▸ **Input**
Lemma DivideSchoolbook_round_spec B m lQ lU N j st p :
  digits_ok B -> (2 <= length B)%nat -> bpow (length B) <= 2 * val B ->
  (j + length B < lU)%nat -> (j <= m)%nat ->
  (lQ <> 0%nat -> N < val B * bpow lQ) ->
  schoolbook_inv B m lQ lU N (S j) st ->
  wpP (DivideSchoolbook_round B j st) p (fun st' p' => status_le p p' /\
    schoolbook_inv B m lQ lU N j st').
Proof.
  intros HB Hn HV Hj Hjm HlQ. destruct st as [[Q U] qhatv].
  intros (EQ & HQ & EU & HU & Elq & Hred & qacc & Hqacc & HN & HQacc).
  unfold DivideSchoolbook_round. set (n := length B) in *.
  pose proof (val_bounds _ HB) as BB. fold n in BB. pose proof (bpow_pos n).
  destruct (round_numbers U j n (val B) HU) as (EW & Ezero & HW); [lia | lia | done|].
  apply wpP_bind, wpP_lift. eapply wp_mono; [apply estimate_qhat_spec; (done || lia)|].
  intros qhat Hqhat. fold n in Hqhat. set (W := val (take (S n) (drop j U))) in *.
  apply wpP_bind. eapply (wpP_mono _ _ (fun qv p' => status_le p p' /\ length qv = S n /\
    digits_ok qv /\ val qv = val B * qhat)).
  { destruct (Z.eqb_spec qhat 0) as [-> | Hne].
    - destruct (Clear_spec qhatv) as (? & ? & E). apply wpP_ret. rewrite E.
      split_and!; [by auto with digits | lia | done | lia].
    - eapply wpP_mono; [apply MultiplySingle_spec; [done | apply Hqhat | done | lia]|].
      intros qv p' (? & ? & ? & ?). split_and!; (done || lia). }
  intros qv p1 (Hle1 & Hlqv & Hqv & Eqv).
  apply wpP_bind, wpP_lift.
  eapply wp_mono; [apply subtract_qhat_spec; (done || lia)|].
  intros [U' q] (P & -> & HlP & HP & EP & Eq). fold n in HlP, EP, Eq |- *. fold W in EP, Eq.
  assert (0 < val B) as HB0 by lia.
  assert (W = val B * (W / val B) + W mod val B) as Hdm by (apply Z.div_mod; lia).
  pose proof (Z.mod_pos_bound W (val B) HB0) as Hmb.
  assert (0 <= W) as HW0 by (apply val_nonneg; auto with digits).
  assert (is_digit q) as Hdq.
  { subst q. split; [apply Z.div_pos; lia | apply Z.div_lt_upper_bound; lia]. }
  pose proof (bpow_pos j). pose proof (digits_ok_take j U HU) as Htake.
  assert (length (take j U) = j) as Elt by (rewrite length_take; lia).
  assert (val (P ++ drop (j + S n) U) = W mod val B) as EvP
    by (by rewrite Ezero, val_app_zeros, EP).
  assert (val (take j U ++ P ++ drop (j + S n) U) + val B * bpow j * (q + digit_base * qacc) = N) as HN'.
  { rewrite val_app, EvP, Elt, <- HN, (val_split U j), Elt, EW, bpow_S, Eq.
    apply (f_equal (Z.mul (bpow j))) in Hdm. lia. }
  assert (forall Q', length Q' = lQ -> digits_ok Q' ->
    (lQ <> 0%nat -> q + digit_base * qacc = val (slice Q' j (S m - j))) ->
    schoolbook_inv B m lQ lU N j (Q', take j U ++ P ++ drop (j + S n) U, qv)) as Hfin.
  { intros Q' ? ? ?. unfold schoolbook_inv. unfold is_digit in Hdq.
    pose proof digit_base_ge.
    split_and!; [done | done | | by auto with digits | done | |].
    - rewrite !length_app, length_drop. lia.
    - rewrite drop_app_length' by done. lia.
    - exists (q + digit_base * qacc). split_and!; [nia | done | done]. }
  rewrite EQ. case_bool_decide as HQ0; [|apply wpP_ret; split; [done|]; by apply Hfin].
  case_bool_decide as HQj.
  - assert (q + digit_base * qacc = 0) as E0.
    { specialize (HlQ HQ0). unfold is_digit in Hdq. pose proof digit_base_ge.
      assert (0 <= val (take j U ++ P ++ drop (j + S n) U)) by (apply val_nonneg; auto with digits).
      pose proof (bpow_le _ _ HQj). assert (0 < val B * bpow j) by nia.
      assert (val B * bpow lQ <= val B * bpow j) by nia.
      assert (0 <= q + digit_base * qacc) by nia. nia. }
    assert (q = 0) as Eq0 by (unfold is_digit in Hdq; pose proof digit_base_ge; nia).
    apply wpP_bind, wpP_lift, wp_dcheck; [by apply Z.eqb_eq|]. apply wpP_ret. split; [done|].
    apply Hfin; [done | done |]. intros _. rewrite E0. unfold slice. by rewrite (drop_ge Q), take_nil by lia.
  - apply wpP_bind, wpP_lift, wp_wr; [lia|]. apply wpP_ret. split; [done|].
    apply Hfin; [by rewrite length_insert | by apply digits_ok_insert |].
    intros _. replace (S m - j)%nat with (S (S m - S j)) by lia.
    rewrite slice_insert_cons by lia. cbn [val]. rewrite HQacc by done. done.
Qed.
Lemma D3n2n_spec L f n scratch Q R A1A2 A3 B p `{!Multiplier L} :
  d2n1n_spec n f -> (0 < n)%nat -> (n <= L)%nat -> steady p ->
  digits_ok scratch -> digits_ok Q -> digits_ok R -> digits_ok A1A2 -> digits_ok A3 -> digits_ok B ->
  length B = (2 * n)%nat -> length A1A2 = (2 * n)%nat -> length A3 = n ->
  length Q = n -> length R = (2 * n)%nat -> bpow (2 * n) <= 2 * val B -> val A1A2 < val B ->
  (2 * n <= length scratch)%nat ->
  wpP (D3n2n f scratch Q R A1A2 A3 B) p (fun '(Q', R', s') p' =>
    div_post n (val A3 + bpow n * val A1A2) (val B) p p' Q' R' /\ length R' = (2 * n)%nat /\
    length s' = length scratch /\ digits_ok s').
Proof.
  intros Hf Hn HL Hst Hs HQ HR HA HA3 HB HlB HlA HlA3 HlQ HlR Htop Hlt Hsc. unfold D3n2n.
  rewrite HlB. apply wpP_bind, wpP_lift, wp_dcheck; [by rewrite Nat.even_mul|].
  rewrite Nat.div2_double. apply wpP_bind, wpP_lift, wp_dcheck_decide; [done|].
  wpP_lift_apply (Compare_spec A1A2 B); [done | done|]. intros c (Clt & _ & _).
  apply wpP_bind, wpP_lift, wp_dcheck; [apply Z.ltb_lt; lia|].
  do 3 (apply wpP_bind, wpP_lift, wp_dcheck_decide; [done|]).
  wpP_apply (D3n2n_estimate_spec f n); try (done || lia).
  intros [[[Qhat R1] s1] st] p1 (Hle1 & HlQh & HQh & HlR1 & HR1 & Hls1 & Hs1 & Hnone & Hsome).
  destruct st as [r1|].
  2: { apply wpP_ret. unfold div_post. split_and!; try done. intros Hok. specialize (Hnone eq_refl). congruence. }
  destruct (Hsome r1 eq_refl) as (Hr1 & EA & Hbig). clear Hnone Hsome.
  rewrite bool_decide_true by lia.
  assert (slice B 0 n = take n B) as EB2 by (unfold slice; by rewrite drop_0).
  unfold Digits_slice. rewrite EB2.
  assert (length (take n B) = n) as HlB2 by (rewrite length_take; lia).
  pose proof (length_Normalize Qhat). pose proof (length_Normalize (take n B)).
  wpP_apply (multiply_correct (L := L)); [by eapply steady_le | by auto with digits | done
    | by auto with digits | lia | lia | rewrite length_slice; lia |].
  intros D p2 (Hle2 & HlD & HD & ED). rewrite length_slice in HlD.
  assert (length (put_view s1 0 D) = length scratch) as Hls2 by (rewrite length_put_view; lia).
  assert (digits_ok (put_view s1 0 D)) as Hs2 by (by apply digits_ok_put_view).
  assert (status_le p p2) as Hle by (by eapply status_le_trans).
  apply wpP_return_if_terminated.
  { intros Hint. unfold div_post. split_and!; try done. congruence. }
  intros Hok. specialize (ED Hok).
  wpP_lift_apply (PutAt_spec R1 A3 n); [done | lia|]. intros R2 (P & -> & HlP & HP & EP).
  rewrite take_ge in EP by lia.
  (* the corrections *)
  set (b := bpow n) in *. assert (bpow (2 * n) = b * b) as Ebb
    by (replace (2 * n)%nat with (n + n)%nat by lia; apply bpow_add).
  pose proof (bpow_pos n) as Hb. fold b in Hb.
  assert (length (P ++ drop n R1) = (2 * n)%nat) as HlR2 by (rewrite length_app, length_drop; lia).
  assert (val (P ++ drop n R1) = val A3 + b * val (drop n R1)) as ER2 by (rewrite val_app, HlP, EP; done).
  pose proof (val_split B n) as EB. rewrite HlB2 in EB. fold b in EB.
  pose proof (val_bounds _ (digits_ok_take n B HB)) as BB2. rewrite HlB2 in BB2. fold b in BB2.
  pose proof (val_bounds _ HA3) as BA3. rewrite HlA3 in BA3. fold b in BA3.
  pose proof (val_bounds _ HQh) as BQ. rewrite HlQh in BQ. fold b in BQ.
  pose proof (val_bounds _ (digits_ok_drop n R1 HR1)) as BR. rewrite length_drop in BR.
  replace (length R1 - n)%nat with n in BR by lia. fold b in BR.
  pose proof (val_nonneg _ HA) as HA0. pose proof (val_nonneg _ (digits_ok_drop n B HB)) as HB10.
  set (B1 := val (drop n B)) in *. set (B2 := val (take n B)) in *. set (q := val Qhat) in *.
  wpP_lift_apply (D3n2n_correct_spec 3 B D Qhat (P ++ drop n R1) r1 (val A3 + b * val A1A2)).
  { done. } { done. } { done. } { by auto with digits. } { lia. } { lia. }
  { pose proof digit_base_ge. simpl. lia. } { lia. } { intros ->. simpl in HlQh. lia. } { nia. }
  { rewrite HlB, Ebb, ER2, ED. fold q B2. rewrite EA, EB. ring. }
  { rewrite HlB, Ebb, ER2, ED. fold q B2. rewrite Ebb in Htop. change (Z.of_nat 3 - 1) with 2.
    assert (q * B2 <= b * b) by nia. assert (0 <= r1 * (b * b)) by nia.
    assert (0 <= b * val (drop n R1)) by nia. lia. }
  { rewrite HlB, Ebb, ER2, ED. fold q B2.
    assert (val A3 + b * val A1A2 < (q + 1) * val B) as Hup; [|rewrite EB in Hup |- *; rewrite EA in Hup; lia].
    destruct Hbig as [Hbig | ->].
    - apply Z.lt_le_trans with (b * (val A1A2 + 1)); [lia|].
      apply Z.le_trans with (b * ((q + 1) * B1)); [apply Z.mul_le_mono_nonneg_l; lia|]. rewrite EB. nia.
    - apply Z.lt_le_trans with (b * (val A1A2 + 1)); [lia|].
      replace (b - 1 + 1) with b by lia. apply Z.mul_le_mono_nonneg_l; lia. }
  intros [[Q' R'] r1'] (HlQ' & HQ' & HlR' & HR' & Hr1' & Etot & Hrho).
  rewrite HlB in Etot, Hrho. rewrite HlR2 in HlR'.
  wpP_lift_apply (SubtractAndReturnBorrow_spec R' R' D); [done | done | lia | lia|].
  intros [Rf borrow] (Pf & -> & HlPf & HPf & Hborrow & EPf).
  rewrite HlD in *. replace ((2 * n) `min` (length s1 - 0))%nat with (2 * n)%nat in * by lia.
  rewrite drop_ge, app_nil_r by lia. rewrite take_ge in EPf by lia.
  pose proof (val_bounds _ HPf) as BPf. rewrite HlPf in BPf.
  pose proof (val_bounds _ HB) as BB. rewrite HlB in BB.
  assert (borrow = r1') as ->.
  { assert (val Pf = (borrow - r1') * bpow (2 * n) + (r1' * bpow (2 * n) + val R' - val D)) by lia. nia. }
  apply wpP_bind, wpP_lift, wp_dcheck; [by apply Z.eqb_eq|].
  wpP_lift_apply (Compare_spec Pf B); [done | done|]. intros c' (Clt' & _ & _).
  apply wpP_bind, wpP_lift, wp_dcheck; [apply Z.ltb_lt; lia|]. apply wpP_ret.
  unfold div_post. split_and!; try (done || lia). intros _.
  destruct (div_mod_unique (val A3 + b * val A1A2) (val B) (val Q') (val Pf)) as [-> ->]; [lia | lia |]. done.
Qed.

...

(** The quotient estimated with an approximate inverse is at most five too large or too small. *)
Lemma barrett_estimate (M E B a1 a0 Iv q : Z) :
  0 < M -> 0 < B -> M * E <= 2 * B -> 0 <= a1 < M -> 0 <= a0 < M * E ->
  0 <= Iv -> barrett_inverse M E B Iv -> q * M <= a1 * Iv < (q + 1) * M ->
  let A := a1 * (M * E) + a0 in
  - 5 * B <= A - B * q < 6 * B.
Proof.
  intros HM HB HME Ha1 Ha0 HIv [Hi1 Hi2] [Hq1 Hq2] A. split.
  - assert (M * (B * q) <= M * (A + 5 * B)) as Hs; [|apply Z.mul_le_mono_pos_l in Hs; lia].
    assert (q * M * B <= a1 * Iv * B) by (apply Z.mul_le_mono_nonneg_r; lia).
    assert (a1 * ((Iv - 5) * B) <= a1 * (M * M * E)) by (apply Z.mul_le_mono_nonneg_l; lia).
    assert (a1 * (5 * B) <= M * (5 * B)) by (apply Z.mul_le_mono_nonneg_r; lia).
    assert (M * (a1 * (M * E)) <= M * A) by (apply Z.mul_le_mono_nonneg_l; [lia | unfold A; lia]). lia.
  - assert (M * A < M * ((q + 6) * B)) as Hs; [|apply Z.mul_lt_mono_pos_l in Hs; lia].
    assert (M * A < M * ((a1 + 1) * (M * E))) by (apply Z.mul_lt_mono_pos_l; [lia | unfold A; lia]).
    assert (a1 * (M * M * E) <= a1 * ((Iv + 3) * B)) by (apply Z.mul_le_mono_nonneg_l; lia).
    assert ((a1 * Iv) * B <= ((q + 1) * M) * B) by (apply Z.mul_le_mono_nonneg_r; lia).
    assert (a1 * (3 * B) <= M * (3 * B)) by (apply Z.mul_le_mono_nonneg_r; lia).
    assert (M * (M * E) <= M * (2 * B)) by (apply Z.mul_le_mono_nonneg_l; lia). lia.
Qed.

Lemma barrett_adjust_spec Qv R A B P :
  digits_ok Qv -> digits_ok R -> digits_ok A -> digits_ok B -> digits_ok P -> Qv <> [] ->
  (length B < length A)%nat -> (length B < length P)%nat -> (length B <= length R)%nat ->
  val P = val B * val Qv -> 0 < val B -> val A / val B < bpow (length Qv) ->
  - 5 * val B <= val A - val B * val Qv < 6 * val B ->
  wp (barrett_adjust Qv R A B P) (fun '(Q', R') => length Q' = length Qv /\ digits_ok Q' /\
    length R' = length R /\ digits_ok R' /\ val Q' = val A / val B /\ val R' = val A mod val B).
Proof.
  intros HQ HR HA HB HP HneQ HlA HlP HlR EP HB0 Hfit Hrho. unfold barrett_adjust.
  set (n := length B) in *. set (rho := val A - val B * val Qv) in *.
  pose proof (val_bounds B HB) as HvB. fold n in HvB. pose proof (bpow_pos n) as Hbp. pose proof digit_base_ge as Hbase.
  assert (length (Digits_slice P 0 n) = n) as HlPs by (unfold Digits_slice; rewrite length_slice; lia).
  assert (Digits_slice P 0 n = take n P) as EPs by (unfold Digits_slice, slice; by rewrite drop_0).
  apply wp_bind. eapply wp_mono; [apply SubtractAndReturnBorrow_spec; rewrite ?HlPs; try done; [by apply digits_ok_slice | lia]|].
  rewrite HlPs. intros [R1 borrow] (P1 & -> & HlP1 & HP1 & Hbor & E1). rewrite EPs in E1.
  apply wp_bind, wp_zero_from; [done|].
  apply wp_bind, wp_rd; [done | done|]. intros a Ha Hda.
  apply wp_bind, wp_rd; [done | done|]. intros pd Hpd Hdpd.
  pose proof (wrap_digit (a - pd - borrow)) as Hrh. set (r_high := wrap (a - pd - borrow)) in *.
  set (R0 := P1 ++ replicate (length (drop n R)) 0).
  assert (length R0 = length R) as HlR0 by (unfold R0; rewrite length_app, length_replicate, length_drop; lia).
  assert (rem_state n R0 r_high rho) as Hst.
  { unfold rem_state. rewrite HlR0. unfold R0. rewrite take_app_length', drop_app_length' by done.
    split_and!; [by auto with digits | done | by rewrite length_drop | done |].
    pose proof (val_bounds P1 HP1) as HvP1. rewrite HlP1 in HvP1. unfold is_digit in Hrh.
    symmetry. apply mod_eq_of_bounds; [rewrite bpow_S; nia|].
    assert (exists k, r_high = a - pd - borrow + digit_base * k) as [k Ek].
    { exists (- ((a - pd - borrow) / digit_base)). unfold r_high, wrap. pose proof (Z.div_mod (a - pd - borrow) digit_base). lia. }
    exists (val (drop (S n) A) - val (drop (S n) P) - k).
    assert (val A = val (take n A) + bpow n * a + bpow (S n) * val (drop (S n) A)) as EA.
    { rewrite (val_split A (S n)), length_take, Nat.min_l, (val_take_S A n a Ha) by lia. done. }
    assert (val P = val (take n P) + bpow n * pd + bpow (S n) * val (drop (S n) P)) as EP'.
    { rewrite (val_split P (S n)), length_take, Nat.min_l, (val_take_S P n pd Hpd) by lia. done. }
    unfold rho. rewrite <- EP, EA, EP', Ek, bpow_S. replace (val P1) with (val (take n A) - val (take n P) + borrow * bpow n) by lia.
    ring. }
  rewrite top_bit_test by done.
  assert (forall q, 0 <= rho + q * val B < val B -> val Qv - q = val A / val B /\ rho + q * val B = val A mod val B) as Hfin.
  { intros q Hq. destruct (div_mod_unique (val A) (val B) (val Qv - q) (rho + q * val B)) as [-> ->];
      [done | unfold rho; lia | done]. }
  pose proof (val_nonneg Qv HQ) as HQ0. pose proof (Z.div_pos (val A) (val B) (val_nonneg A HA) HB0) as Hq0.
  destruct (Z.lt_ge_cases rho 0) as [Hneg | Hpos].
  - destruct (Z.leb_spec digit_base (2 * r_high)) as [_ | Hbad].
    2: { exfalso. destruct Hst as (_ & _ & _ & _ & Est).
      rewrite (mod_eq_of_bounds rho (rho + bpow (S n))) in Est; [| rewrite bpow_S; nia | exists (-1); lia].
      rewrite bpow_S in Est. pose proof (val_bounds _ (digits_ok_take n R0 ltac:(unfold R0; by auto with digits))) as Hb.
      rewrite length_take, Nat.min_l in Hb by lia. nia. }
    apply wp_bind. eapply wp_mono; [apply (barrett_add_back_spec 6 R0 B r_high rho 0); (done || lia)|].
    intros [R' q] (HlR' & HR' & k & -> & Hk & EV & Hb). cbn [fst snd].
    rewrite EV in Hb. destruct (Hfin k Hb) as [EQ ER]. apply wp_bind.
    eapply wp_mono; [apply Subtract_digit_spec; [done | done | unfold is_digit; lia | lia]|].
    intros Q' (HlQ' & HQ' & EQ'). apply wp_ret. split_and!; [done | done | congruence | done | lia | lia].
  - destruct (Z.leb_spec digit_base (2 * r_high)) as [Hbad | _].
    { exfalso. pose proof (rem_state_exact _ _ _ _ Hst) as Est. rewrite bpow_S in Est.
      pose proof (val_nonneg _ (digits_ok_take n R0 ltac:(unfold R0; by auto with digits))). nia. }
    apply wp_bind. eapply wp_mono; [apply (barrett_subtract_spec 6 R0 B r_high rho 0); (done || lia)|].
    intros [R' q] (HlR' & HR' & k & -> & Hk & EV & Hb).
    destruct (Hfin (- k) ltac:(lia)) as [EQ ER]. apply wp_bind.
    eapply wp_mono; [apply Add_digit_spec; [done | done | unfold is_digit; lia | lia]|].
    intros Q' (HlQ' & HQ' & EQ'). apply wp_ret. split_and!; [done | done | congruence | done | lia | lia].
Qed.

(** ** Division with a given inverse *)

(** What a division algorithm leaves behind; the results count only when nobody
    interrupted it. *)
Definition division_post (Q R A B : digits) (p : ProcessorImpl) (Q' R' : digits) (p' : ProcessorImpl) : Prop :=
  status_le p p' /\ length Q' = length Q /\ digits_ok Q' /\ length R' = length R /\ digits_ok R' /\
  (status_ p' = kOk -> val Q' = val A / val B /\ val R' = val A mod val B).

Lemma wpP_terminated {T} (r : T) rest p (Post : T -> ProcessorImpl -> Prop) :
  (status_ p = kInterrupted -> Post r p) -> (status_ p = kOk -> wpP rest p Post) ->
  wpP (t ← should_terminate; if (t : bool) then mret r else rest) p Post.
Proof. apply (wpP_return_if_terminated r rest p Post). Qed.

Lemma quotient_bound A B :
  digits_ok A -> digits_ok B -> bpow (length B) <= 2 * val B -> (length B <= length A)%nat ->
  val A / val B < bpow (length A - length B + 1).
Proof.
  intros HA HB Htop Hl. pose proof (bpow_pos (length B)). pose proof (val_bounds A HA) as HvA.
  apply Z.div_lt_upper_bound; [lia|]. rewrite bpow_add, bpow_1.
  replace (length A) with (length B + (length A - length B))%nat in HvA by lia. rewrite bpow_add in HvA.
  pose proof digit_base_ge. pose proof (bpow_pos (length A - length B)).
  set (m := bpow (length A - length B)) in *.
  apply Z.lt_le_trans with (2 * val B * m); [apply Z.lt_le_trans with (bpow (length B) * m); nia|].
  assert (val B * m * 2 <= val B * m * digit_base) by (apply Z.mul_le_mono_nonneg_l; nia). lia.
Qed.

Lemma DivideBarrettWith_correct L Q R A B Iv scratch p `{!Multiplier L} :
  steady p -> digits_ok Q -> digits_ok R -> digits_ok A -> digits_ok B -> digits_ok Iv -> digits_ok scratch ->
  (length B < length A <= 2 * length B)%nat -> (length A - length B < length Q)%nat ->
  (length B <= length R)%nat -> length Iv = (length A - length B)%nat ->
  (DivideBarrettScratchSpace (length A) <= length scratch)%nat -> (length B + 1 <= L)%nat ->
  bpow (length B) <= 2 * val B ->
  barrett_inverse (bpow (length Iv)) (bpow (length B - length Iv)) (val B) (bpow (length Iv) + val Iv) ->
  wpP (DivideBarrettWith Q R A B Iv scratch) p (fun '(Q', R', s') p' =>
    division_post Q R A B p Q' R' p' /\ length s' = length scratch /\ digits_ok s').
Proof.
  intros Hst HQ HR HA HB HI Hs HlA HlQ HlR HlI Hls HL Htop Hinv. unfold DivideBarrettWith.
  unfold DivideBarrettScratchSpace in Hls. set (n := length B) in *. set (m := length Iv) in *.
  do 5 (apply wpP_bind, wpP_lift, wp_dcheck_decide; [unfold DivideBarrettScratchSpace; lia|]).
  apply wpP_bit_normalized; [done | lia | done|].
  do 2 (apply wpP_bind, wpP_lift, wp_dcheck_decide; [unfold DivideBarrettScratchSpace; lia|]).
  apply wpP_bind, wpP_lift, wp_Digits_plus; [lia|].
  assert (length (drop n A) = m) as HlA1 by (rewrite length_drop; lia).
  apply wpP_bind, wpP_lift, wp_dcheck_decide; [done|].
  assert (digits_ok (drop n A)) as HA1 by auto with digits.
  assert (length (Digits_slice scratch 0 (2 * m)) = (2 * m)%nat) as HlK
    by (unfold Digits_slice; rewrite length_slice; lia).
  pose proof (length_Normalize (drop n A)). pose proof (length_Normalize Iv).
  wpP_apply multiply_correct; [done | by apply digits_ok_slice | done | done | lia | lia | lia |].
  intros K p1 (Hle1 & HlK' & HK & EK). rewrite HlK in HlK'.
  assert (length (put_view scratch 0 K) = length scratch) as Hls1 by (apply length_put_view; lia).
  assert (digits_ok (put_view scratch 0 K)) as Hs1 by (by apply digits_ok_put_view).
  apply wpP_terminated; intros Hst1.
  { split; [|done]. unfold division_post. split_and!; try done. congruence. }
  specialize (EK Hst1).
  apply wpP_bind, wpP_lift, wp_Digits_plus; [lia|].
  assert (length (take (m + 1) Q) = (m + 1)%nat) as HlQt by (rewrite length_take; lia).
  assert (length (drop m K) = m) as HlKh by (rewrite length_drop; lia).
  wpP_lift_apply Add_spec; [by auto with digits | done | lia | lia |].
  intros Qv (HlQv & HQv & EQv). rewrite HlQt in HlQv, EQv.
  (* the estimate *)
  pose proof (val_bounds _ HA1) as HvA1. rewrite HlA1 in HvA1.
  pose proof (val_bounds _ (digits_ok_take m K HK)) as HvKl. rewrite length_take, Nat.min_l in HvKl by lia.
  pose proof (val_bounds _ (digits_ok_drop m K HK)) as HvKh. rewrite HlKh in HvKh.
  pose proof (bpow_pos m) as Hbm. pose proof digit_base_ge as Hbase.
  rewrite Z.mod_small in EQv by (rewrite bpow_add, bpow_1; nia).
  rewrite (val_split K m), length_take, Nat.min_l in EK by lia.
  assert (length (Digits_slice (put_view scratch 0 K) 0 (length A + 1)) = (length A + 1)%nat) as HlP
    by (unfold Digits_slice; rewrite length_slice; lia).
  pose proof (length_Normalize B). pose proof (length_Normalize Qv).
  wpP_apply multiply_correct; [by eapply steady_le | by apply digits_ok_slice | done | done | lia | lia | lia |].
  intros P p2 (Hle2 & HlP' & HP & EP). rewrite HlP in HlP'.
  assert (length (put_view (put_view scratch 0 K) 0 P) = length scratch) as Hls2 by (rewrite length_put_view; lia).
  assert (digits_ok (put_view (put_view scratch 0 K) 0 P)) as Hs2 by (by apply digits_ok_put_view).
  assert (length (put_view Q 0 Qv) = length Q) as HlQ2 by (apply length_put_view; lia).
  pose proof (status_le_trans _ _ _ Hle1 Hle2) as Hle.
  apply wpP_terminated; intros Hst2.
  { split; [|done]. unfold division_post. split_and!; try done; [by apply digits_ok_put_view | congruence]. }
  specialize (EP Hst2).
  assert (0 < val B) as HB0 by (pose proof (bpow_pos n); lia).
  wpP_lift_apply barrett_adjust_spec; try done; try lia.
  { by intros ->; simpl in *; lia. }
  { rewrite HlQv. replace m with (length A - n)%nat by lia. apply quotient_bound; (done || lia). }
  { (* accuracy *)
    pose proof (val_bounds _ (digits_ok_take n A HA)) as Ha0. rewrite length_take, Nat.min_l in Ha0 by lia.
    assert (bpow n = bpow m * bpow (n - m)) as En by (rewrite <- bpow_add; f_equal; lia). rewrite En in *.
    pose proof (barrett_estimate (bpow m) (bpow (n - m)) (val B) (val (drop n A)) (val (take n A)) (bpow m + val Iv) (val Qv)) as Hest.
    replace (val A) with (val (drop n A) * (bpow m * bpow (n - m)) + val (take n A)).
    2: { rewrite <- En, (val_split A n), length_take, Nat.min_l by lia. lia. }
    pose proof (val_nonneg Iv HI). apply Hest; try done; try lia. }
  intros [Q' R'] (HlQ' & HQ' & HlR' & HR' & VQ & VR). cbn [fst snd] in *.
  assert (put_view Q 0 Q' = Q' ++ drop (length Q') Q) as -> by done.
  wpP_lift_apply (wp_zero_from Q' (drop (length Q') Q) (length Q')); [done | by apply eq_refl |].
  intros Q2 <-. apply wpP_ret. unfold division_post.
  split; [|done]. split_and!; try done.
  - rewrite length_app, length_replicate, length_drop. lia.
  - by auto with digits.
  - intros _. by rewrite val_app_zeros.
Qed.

▸ **Task brief**
Your answer should be one number: the count of lines in the data above that include the word "qhatv".

▸ **Answer box**
2